Australian officials announced the successful rescue of a South Korean backpacker on Thursday after horrifically falling from a mountain and spending six nights stranded in steep wilderness. When rescuers got to the backpacker, she was suffering from dehydration and exposure but was relatively unscathed.
The South Korean tourist has been identified as 25-year-old Joohee Han. Before her rescue, she was last seen in the town of Tully in tropical Queensland state on Thursday last week. She informed a friend that she was going for a walk at nearby Mount Tyson in a national park.

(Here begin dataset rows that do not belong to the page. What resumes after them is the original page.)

(** C23: A conversation is with whom was named.  A request to open one that
    nothing interferes with and that is granted names one to eight others, each
    of whom its author may reach.  Either nothing is written and it is the
    direct conversation the two have, or a conversation is new, in the
    workspace, and exactly its author and those named sit in it; nobody else's
    seat changes.  The direct conversation of two people is found by both from
    then on, for as long as rooms and seats stay.  A refusal writes nothing. *)
Theorem a_conversation_is_with_whom_was_named (caller : AuthUser.t) ws (ids : list Uuid) d : seats_have_rooms d ->
  let u := user_of caller in let others := others_named u ids in
  exists r d', create_conversation entry_id draw now show_time caller ws ids (undisturbed d) = (r, undisturbed d') /\
  match r with
  | Err _ => d' = d
  | Ok c =>
      (1 <= length others <= 8)%nat /\ Forall (reachable_from (app d) ws u) others /\ Conversation.workspace_id c = ws /\
      (d' = d \/ Rooms d !! Conversation.id c = None /\
         Rooms d' = <[Conversation.id c := conversation_row now (Conversation.id c) ws (Conversation.kind c) u]> (Rooms d) /\
         (forall x, is_Some (Seats d' !! (Conversation.id c, x)) <-> x = u \/ x ∈ ids) /\
         (forall k, k.1 <> Conversation.id c -> Seats d' !! k = Seats d !! k)) /\
      (Conversation.kind c = ConversationKind.Direct <-> length others = 1%nat) /\
      forall other, others = [other] -> forall t, same_rooms (app d') t ->
        Conversation.id <$> find_direct ws u other t = Some (Conversation.id c) /\
        Conversation.id <$> find_direct ws other u t = Some (Conversation.id c)
  end.
Proof.
  intros Hrooms u others. unfold create_conversation. rewrite check_eq.
  destruct (scoped caller ImWrite) as [auth|e] eqn:Es; [apply scoped_same in Es as ->|refused]. fold u others.
  destruct others as [|o os] eqn:Eo; [refused|]. destruct (Nat.ltb_spec MAX_GROUP_PARTICIPANTS (length (o :: os) + 1)) as [|Hlen]; [refused|].
  unfold MAX_GROUP_PARTICIPANTS in Hlen. rewrite then_eq, require_member_alone. cbn [fst snd].
  destruct (get_member ws u (app d)) as [m|] eqn:Em; [|refused]. rewrite then_eq.
  destruct (require_each_alone ws u m (o :: os) d Em) as ([[]|e] & -> & Hreach); [|refused]. cbn [fst snd]. specialize (Hreach eq_refl).
  assert (Hothers : forall x, x ∈ o :: os <-> x ∈ others_named u ids) by (intros x; by rewrite <-Eo).
  destruct os as [|o2 os].
  - destruct (open_direct_alone ws u o d) as (r & d' & E & Hr). exists r, d'. split; [exact E|]. destruct r as [c|e]; [|done].
    destruct Hr as [Hr (c' & Hc' & Hid)]. pose proof (find_direct_between _ _ _ _ _ Hc') as (Hw' & _ & _).
    assert (Hk : Conversation.workspace_id c = ws /\ Conversation.kind c = ConversationKind.Direct).
    { destruct Hr as [[_ Hf]|[_ (_ & ? & ? & _)]]; [apply find_direct_between in Hf as (? & ? & _)|]; done. }
    destruct Hk as [Hw Hk]. rewrite Hk. cbn [length]. split_and!; [lia|lia|done|done| |done|].
    + destruct Hr as [[? _]|[_ Ho]]; [by left|right]. pose proof (others_seated ConversationKind.Direct ws u ids [o; u] d c d' Hrooms) as Hs.
      pose proof Ho as (H1 & _ & _ & H4 & _ & H6). split_and!; [done|done| |done].
      apply Hs; [|done]. intros x. rewrite <-Hothers. set_solver.
    + intros other [= <-] t Ht. rewrite (find_direct_sym ws o u), (find_direct_same ws u o _ _ Ht), Hc'. cbn. by rewrite Hid.
  - destruct (open_alone ws ConversationKind.Group u ((o :: o2 :: os) ++ [u]) d) as (r & d' & E & Hr). exists r, d'. split; [exact E|].
    destruct r as [c|e]; [|done]. pose proof Hr as (H1 & Hk & Hw & H4 & _ & H6). rewrite Hk. cbn [length] in *.
    split_and!; [lia|lia|done|done| |split; [done|lia]|done]. right. split_and!; [done|done| |done].
    eapply others_seated; [done| |done]. intros x. rewrite <-Hothers. set_solver.
Qed.
End conversations.

(** ** Examples *)

Module SampleConversations.
#[export] Existing Instances SampleMentions.unary.
Definition db : ApiDb := Authz.SampleTables.db.
Definition draw (d : ApiDb) : Uuid := (1000 + N.of_nat (size (Rooms d)) + Z.to_N (next_row d))%N.
Definition ask (u : Uuid) (ids : list Uuid) (w : SvcWorld ApiDb) : AppResult Conversation.t * SvcWorld ApiDb :=
  create_conversation Outbox.SampleOutbox.entry_id draw 100 (fun _ => []) (Authz.SampleTables.caller u) 20%N ids w.
(** The second person opens the conversation meanwhile. *)
Definition meanwhile (d : ApiDb) : ApiDb := shared (ask 2 [1%N] (undisturbed d)).2.
Definition quiet (f : ApiDb -> ApiDb) : SvcTick ApiDb := {| others := f; call_fault := None |}.
Definition between (t : AppTables) : nat := length (filter (fun p => is_between 20%N 1%N 2%N t p = true) (map_to_list (channels t))).
End SampleConversations.
Import SampleConversations.

Lemma a_conversation_is_with_whom_was_named_witness :
  exists c, (ask 1 [2%N; 1%N; 2%N] (undisturbed db)).1 = Ok c /\ Conversation.kind c = ConversationKind.Direct /\
    forall t, same_rooms (app (shared (ask 1 [2%N; 1%N; 2%N] (undisturbed db)).2)) t ->
      Conversation.id <$> find_direct 20%N 2%N 1%N t = Some (Conversation.id c).
Proof.
  destruct (a_conversation_is_with_whom_was_named Outbox.SampleOutbox.entry_id draw 100 (fun _ => []) (Authz.SampleTables.caller 1) 20%N
    [2%N; 1%N; 2%N] db) as (r & d' & E & Hr).
  { intros ch x [s Hs]. change (({[(32%N, 3%N) := Authz.SampleTables.membership 32%N 3%N ChannelRole.Member]} : gmap (Uuid * Uuid) ChannelMember.t) !! (ch, x) = Some s) in Hs.
    apply lookup_singleton_Some in Hs as [[= <- <-] _]. vm_compute. by eexists. }
  assert (E1 : (ask 1 [2%N; 1%N; 2%N] (undisturbed db)).1 = r) by (unfold ask; by rewrite E).
  assert (E2 : shared (ask 1 [2%N; 1%N; 2%N] (undisturbed db)).2 = d') by (unfold ask; by rewrite E).
  destruct r as [c|e]; [|exfalso; vm_compute in E1; discriminate]. exists c. split; [done|].
  destruct Hr as (_ & _ & _ & _ & Hk & Hf). split; [apply Hk; vm_compute; reflexivity|]. intros t Ht. rewrite E2 in Ht. eapply Hf; [vm_compute; reflexivity|done].
Defined.

(** Two requests at once open two conversations.  When two people open their
    direct conversation at the same moment, neither finds one and both create
    it. *)
Theorem two_requests_open_two_conversations :
  let '(r, w) := ask 1 [2%N] {| shared := db; agenda := [quiet id; quiet id; quiet id; quiet meanwhile] |} in
  (exists c, r = Ok c) /\ between (app (shared w)) = 2%nat.
Proof. vm_compute. split; [by eexists|done]. Qed.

Han climbed to the top of the mountain and took photographs of the view but slipped and fell unconscious for hours.
Queensland Ambulance Services flight paramedic Hannah Gaulke said Han managed to crawl and scrape her way through the bushland, which was really a tough terrain.
Han, however, got stuck after reaching a rocky waterfall. Gaulke said there was no way she could proceed further and had no way to get back out. She waited for six days before being reached by rescuers.
She had gone missing for five days before her friends contacted the authorities.
Han tried to shout for help from where she got stranded, and a member of the public heard her screams on Saturday. However, the person only informed police about it on Thursday after learning about the search.
Soldiers and police had to cut through dense forest to reach her on Thursday. Police Inspector Steve Kersley praised Han’s resilience. He said: “Six days is a long time to be lost in the bush, particularly when you’ve got no bush skill. She’s done well to survive.”
Han was brought to a hospital in Tully by a helicopter for treatment.
It is not clear yet what adjustments the national park administrators will make to avoid similar accidents from happening.